My current work is derived from my having lived in 24 houses and my personal search for a habitat. I am resurrecting memories of these places as well as playing with artifacts from my childhood to create a visual diary. I am sifting through these houses, memories and toys and trying to understand what they mean to me and what my experiences might mean to someone else."

 

 

 

 

 

 

 

Joseph Lozano
 
"Imagine an entire ocean in a glass of water.
 
Through painting-installations, I create a world of abstract objects based on narratives of water and our relationship to it.
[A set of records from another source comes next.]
(* ===== verification/Calls.v ===== *)
(** * From a record to a reply

    Theorems about [Execute]: which records become calls and under whose
    identity, which export serves them, what identifies a retransmission, and
    that every admitted call is answered. *)
From S2P Require Import Prelude Replay RpcCodec VfsTypes RpcAuth NfsProcedures NfsCodec RpcRecord Reply Handles Limits Vfs Connection Mount Execute Builder Serving Mounting.
Import Format.

(** ** Call headers *)

(** RFC 1057 call header, up to the arguments. *)
Definition header_bytes (h : call_header) : list byte :=
  be_bytes 4 (ch_xid h) ++ be_bytes 4 RPC_CALL ++ be_bytes 4 (ch_rpc_version h) ++ be_bytes 4 (ch_program h) ++
  be_bytes 4 (ch_version h) ++ be_bytes 4 (ch_procedure h) ++ be_bytes 4 (ch_credential_flavor h) ++
  opaque_bytes (ch_credential h) ++ be_bytes 4 (ch_verifier_flavor h) ++ opaque_bytes (ch_verifier h).

Definition header_wf (h : call_header) : Prop :=
  u32_range (ch_xid h) /\ u32_range (ch_rpc_version h) /\ u32_range (ch_program h) /\ u32_range (ch_version h) /\
  u32_range (ch_procedure h) /\ u32_range (ch_credential_flavor h) /\ zlen (ch_credential h) <= 400 /\
  u32_range (ch_verifier_flavor h) /\ zlen (ch_verifier h) <= 400.

(** The reads of [read_call_header] as one reader. *)
Definition header_reader : Decoder.reader call_header :=
  xid ← Decoder.read_u32;
  message_type ← Decoder.read_u32;
  if negb (message_type =? RPC_CALL) then Decoder.fail Truncated
  else
    rpc_version ← Decoder.read_u32;
    program ← Decoder.read_u32;
    version ← Decoder.read_u32;
    procedure ← Decoder.read_u32;
    credential_flavor ← Decoder.read_u32;
    credential ← Decoder.read_opaque_slice "RPC credential" 400;
    verifier_flavor ← Decoder.read_u32;
    verifier ← Decoder.read_opaque_slice "RPC verifier" 400;
    mret (mkCallHeader xid rpc_version program version procedure credential_flavor credential verifier_flavor verifier).

Lemma implements_header : Implements header_reader (exact header_wf header_bytes).
Proof.
  eapply implements_weaken; [unfold header_reader; apply _|]. intros h bs. split.
  - intros H. fmt_destruct.
    match goal with H : context [if negb (?m =? RPC_CALL) then _ else _] |- _ =>
      destruct (m =? RPC_CALL) eqn:E; simpl in H; [|done] end.
    apply Z.eqb_eq in E as ->. fmt_destruct. split; [unfold header_wf; simpl; by split_and!|]. unfold header_bytes; simpl. by rewrite app_nil_r.
  - intros [H ->]. destruct h as [x rv p v pr cf c vf vr]. unfold header_wf in H; simpl in H. destruct_and!. unfold header_bytes; simpl.
    apply seq_intro with (a := x); [|by split]. apply seq_intro with (a := RPC_CALL); [|split; [by vm_compute|done]].
    change (RPC_CALL =? RPC_CALL) with true. cbn [negb]. fmt_build; try done; unfold u32_max; lia.
Qed.
Record service_inv (t : Z) (l : list action) (w : world St) : Prop := {
  si_replay : steps with_capacity cache (initial t) (replay_events l) (w_replay w);
  si_task k c p : w_tasks w !! k = Some (mkTask c p) ->
    leases (w_replay w) !! k = Some Holding /\ Called c (Ok (Execute k)) ∈ l /\
    (mutations_for k l <= entitled c)%nat /\ task_ok (entitled c - mutations_for k l) c p;
  si_fresh a k : a ∈ l -> action_lease a = Some k -> entry_generation k < next_generation (inner (w_replay w));
  si_mutations k c : Called c (Ok (Execute k)) ∈ l -> (mutations_for k l <= entitled c)%nat;
  si_unique k c c' : Called c (Ok (Execute k)) ∈ l -> Called c' (Ok (Execute k)) ∈ l -> c = c';
  si_performed k e : Performed k e ∈ l -> exists c, Called c (Ok (Execute k)) ∈ l /\ call_effect hmac state c e;
  si_replied k reply : Replied k reply ∈ l ->
    exists c, Called c (Ok (Execute k)) ∈ l /\ sendable state (ac_xid c) reply;
  si_called c d : Called c d ∈ l -> exists record addr,
    admit_call hmac sha256 vec_capacity record addr state = Ok (inr c) /\
    forall k, d = Ok (Execute k) -> request k = ac_key c /\ fingerprint k = ac_fingerprint c
}.

Lemma mutations_for_snoc k l a :
  mutations_for k (l ++ [a]) = (mutations_for k l + if mutates_for k a then 1 else 0)%nat.
Proof. unfold mutations_for. rewrite List.filter_app, length_app. simpl. by destruct (mutates_for k a). Qed.

Lemma mutations_for_fresh k l : (forall a, a ∈ l -> action_lease a <> Some k) -> mutations_for k l = 0%nat.
Proof.
  intros H. unfold mutations_for. destruct (List.filter _ l) as [|a l'] eqn:E; [done|]. exfalso.
  assert (In a (List.filter (mutates_for k) l)) as Hin by (rewrite E; by left).
  apply filter_In in Hin as [Hin Hm]. apply list_elem_of_In in Hin. apply (H a Hin).
  destruct a; simpl in Hm |- *; try done. apply andb_true_iff in Hm as [Hm _]. by apply bool_decide_eq_true in Hm as ->.
Qed.

Lemma replay_events_snoc l a : replay_events (l ++ [a]) = replay_events l ++ replay_event a.
Proof. unfold replay_events. rewrite map_app, concat_app. simpl. by rewrite app_nil_r. Qed.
These stories are about striving toward an unreachable goal and the beautiful brokenness that becomes the purpose of the journey: encountering the loneliness inherent in the feeling of awe, the wonder inherent in the banal and the presence inherent in a void.
 
In the space between the visceral painted surface and the constructed image, in the potentiality of a blank sheet of paper, in the edit between frames of a video or in the dialogue between romantic and conceptual practices, in the “Between” that separates memory and experience . . . this is the glass where I imagine—and re-imagine—my ocean."

 

 

 

 

 

 

 

Jennifer Warpole
 
"Painting is a searching process for me. In searching, I paint intuitively and almost desperately. I try one mark, then another and then another. Each gesture is more drastic, more desperate than the last. Eventually I stumble onto a rightness. I do not know how to contrive a rightness or even how to explain it. I am only able to recognize it when it occurs accidentally. In relying on accidents, the only thing I need to know is how to recognize rightness and then how to stop. Once I have found this, I now devote the rest of the painting to supporting this rightness."

 

 

 

 

 

 

 

Kirsten Fisher
 
"Assigning new uses and meanings to found and recycled materials, I make objects that play with their relationship to each other and with their relationship to the wall. I create conversations that are frequently subtle, existing singularly within an object, yet drawing on the dynamic of multiple objects to complete the narrative."

 

 

 

 

 

 

Olive Thomas
 
I have always had an extreme love/hate relationship with fashion magazines. Everything from the shiny pages to the bright colors, the balanced and brilliant layouts, is designed to entice the consumer. To the unaware, they can create emotional unrest and anxiety by dictating an idealized identity. Quite commonly, the authoritative voice within these magazines, created by economic commerce and trend, can end up determining the acceptable material forms of personal distinction. That is the quintessential advertising tactic that we have become desensitized to, the one that decides the category in which we belong. It is for the love of these magazines that they are the foundation for this body of work. But it is my own inner conflict that forces me to deface, deconstruct, and recreate them as I want to see them.